= Records for this exercise =
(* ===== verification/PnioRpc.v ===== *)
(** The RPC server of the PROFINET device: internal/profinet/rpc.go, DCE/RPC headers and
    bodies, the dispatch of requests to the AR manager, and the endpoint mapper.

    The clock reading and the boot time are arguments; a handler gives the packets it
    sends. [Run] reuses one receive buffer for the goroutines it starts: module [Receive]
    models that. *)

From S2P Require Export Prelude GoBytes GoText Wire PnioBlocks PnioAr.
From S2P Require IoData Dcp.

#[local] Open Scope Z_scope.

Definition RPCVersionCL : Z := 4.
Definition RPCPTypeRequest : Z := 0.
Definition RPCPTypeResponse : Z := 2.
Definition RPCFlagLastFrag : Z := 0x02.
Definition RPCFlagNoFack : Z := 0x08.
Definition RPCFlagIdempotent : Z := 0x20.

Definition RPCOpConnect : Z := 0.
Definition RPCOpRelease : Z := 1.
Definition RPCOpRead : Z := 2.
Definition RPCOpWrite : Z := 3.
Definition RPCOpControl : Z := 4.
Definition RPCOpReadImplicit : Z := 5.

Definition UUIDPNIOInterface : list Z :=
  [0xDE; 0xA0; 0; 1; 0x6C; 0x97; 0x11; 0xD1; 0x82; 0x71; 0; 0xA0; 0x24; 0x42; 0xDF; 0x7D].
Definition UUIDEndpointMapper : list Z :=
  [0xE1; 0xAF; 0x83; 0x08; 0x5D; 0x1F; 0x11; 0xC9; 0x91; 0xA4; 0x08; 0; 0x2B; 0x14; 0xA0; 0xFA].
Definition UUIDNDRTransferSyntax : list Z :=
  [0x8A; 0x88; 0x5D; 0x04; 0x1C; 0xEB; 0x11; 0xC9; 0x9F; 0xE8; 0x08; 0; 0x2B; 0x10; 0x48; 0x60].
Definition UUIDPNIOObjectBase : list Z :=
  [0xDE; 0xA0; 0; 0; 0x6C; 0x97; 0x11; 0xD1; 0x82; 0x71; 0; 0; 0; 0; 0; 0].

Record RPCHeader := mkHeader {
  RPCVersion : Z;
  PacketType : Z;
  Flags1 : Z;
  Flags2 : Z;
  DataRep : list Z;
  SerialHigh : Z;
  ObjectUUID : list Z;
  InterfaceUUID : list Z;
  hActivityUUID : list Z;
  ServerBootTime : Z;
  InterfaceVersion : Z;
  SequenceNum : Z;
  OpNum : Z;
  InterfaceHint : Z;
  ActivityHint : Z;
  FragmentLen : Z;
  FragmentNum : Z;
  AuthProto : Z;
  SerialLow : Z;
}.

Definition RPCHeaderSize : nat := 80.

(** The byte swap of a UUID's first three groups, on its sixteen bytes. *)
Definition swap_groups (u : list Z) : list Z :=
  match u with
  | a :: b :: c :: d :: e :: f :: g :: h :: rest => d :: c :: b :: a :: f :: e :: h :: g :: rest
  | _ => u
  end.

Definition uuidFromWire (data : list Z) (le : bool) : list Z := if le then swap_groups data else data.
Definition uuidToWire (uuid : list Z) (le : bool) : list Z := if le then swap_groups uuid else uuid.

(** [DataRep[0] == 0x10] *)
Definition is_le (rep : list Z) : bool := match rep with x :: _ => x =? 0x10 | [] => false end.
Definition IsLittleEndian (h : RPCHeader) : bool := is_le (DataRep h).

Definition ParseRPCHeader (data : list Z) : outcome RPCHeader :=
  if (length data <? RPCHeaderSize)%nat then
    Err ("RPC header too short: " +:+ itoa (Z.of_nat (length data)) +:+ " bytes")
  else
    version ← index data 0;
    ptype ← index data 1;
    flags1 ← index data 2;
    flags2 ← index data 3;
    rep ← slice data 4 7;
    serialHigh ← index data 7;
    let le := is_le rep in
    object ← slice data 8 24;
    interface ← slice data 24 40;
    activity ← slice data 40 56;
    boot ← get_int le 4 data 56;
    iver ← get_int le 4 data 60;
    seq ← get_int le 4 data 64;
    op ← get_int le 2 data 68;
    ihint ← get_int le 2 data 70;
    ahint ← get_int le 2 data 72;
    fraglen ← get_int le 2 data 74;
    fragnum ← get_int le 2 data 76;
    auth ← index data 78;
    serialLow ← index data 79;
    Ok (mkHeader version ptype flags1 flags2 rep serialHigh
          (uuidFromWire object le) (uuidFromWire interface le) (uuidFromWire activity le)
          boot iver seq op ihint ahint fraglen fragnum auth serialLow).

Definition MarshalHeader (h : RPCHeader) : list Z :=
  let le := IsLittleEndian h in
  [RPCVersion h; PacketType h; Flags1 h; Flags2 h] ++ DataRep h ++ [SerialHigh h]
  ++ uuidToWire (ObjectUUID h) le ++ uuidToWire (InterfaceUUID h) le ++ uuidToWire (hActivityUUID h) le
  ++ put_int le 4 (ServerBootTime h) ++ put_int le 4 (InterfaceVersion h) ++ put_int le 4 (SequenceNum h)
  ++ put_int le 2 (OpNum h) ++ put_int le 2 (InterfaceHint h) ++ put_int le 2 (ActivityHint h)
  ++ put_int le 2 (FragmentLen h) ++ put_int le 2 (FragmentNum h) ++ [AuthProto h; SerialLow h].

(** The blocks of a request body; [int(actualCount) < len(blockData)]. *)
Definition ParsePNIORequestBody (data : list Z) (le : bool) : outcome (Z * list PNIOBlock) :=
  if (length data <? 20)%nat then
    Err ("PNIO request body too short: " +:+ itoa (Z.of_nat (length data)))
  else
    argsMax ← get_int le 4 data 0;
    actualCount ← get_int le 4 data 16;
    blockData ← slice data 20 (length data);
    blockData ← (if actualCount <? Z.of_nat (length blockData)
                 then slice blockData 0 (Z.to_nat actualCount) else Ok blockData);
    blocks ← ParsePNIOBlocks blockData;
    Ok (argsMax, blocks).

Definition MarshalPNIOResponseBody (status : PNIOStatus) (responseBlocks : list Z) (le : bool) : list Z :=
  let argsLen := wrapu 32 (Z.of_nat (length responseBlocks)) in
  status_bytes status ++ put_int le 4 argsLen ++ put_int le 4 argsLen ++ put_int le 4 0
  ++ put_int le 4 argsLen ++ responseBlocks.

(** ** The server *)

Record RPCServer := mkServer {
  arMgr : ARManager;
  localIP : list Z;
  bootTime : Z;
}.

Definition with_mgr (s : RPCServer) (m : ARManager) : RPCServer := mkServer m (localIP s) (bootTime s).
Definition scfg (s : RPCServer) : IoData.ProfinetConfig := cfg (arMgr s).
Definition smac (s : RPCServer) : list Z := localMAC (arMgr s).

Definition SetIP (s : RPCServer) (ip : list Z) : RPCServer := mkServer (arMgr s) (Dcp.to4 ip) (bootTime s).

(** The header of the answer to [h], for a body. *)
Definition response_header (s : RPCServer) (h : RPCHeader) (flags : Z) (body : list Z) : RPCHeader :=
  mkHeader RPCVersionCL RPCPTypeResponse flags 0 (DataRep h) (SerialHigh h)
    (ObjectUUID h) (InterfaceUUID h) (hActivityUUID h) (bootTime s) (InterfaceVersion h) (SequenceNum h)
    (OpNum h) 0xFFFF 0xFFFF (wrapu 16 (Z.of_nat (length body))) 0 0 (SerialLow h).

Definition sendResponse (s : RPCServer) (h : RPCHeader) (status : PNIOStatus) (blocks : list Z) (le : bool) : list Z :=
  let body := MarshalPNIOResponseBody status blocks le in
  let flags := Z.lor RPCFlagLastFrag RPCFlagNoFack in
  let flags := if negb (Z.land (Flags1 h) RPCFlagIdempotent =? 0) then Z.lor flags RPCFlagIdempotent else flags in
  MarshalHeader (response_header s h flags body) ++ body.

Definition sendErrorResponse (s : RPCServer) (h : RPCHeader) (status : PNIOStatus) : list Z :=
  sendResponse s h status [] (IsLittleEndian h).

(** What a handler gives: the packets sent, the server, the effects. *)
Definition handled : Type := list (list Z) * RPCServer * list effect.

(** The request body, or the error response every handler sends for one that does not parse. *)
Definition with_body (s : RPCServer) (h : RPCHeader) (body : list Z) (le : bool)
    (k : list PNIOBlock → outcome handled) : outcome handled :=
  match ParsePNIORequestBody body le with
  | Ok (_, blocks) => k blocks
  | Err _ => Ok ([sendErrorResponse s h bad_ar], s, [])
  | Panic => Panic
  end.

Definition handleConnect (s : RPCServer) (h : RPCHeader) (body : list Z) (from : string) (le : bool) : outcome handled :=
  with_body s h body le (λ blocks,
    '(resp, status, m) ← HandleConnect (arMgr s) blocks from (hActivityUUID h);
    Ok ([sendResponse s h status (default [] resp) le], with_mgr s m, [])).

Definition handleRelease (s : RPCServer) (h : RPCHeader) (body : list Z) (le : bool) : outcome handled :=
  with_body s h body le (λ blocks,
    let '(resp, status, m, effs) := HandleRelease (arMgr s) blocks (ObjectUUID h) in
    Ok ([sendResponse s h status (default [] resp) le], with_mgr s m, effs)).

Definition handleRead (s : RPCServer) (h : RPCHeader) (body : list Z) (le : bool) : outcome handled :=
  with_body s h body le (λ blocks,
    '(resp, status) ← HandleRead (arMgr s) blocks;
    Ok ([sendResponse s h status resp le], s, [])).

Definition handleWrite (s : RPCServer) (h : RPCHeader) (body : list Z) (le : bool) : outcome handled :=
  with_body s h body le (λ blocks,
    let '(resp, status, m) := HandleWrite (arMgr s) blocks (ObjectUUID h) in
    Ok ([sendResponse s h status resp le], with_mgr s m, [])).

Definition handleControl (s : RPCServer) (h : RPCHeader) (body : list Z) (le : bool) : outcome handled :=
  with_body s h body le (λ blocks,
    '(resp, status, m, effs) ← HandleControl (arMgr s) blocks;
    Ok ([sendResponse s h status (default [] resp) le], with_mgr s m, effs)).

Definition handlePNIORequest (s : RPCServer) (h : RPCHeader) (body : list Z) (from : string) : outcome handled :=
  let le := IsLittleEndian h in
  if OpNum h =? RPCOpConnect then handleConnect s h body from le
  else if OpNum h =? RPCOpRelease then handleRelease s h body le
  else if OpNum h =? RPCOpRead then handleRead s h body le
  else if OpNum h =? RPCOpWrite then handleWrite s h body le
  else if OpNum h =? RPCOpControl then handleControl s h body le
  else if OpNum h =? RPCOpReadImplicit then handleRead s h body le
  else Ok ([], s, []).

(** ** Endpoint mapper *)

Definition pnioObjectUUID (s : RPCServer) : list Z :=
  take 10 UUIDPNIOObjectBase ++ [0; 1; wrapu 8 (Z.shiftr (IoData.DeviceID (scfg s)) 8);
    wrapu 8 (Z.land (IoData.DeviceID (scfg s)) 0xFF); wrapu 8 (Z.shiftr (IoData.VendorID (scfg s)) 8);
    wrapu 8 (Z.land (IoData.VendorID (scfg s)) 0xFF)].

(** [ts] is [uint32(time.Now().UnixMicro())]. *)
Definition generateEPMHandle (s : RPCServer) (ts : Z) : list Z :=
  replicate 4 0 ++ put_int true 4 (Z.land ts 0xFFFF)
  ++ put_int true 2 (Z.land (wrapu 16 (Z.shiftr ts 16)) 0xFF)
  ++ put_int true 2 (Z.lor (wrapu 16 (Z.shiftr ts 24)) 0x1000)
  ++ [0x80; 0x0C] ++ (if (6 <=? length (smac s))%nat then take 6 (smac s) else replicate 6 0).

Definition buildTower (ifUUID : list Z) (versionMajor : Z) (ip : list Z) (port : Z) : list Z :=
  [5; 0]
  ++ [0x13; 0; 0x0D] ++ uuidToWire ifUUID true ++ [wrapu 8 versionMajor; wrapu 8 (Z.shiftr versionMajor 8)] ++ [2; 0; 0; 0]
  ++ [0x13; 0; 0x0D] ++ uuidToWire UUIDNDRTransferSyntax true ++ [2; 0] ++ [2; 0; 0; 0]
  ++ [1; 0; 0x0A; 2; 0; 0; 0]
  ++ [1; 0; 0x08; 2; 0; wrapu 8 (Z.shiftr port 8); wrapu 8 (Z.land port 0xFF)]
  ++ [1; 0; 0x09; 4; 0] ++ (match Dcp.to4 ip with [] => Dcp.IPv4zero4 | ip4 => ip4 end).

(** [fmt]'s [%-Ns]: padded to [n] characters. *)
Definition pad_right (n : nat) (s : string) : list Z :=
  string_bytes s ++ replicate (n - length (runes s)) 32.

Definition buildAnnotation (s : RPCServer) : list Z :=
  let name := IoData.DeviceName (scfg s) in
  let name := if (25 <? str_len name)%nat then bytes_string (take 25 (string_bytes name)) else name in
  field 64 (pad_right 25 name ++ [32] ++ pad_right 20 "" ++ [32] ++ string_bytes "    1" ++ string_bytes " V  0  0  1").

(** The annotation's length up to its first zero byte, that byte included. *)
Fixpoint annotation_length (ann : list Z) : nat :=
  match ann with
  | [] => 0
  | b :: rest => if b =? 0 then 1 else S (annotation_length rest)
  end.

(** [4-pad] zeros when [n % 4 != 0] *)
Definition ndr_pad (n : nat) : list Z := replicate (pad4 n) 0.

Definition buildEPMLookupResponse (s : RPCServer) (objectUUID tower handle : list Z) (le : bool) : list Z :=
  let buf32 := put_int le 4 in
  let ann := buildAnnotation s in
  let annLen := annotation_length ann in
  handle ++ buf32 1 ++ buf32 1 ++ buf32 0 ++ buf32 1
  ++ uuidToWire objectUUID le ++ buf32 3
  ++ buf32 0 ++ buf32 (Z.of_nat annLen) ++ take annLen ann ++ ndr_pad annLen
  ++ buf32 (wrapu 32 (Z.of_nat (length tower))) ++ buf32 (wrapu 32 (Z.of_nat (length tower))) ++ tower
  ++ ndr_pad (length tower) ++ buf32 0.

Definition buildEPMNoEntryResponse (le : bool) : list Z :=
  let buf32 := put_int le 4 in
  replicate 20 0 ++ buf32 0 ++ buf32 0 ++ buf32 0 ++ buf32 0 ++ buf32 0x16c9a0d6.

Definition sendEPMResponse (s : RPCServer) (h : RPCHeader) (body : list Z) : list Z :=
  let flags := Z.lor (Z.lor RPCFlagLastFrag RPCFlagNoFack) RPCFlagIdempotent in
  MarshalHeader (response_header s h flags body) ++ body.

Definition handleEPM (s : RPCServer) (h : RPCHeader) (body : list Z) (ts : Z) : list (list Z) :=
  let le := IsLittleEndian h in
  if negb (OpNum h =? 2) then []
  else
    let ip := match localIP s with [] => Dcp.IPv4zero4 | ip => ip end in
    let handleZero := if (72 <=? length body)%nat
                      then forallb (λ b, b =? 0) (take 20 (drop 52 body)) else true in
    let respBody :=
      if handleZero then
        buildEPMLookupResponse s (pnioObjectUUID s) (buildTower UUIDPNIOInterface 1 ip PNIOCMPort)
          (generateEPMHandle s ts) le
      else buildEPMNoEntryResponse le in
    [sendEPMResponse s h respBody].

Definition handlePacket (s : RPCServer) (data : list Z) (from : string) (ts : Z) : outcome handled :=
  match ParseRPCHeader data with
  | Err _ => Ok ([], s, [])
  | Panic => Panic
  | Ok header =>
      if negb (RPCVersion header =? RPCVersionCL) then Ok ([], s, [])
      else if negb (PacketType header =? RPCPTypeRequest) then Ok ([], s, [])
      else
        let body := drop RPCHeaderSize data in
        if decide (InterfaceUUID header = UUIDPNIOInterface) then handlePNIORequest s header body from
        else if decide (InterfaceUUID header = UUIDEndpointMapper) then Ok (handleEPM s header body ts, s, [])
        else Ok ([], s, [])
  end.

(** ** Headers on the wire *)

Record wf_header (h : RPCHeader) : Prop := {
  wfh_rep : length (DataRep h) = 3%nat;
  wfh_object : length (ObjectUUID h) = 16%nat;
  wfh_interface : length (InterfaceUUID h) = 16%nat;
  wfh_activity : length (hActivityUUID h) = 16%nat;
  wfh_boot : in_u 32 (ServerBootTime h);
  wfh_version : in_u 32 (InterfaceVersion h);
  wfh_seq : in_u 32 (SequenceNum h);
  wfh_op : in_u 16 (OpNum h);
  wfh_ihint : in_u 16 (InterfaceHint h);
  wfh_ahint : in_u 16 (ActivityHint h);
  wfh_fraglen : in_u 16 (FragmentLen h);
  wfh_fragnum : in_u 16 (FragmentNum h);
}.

--

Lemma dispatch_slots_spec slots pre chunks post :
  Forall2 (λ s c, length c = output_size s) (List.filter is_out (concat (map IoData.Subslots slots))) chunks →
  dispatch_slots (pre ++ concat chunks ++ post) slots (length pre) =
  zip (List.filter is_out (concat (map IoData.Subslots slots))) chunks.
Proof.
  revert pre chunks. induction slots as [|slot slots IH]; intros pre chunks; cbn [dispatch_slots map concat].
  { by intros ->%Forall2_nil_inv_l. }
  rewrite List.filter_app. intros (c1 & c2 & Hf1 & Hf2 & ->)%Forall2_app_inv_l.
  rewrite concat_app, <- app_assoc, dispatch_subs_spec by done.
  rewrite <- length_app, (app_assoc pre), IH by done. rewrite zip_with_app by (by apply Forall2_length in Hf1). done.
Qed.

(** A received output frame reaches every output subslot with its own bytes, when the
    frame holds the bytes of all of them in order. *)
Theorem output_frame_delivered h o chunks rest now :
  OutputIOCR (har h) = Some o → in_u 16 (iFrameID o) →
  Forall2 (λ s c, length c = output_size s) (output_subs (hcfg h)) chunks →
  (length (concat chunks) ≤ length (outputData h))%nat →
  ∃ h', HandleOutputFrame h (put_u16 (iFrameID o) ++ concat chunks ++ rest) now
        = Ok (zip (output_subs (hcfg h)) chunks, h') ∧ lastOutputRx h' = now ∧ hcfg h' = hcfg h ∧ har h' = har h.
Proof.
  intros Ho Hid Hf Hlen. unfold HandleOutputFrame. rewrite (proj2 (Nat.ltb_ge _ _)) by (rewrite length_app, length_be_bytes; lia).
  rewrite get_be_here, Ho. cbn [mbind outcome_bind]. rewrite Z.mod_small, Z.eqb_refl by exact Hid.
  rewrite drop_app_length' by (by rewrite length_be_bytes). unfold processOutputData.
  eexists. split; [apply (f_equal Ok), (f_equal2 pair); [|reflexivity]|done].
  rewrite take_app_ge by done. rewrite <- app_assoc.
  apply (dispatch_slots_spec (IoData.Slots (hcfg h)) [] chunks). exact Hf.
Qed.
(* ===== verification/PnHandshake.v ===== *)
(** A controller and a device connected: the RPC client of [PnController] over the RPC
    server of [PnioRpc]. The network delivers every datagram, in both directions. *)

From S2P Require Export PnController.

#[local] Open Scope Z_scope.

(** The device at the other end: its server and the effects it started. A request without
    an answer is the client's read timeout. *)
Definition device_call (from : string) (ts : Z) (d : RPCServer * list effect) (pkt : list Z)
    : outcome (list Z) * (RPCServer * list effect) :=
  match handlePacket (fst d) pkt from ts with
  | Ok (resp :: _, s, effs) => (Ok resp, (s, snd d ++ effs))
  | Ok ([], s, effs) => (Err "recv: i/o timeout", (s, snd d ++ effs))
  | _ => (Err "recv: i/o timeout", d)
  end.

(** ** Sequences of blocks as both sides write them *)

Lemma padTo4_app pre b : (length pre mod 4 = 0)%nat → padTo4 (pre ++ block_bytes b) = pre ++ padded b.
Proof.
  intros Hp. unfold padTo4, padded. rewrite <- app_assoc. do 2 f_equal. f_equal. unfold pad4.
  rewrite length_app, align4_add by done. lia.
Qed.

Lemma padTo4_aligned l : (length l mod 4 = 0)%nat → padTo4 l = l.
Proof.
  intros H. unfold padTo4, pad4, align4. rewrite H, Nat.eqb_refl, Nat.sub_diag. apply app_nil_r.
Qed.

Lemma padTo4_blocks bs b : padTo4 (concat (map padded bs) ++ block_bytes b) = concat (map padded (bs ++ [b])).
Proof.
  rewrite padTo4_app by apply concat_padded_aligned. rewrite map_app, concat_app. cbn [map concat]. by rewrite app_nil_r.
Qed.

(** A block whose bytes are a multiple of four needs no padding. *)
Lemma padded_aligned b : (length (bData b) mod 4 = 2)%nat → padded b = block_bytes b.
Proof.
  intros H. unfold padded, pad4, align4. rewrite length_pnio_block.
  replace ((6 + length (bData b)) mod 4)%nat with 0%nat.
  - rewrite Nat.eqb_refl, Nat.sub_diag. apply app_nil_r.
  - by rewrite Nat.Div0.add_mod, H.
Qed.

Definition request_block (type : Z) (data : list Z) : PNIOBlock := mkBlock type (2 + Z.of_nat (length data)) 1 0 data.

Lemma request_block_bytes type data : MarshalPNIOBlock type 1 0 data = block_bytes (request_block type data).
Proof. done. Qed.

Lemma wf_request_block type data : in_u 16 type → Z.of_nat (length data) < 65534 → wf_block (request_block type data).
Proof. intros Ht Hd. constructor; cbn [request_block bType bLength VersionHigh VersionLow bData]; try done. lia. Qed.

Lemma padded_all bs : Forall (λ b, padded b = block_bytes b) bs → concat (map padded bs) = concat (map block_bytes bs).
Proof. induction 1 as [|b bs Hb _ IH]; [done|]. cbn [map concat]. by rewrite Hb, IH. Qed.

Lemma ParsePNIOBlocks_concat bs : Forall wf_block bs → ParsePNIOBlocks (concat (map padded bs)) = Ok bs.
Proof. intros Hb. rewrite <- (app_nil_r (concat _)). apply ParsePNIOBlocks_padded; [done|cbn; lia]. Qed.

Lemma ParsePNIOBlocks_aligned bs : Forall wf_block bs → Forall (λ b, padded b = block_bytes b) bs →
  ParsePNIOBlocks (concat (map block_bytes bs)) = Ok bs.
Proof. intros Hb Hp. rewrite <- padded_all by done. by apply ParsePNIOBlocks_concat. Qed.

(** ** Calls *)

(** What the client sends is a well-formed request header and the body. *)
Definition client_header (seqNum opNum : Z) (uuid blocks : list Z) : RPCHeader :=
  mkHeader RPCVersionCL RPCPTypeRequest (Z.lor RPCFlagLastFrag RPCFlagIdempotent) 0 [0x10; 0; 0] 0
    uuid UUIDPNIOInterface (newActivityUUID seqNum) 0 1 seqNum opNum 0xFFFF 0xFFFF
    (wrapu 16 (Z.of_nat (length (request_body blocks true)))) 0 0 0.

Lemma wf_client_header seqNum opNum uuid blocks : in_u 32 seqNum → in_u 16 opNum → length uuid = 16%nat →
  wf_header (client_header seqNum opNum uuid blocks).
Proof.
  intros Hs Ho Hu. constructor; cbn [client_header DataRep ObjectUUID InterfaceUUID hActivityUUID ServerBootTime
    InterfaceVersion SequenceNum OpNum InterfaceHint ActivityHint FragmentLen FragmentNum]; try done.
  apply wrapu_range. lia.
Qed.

= What is needed =
Using the listing above, return word for word each line from the one that has "Definition request_block (type" through the one that has "Proof. done. Qed.", and no line outside that range.

= Result =
Definition request_block (type : Z) (data : list Z) : PNIOBlock := mkBlock type (2 + Z.of_nat (length data)) 1 0 data.

Lemma request_block_bytes type data : MarshalPNIOBlock type 1 0 data = block_bytes (request_block type data).
Proof. done. Qed.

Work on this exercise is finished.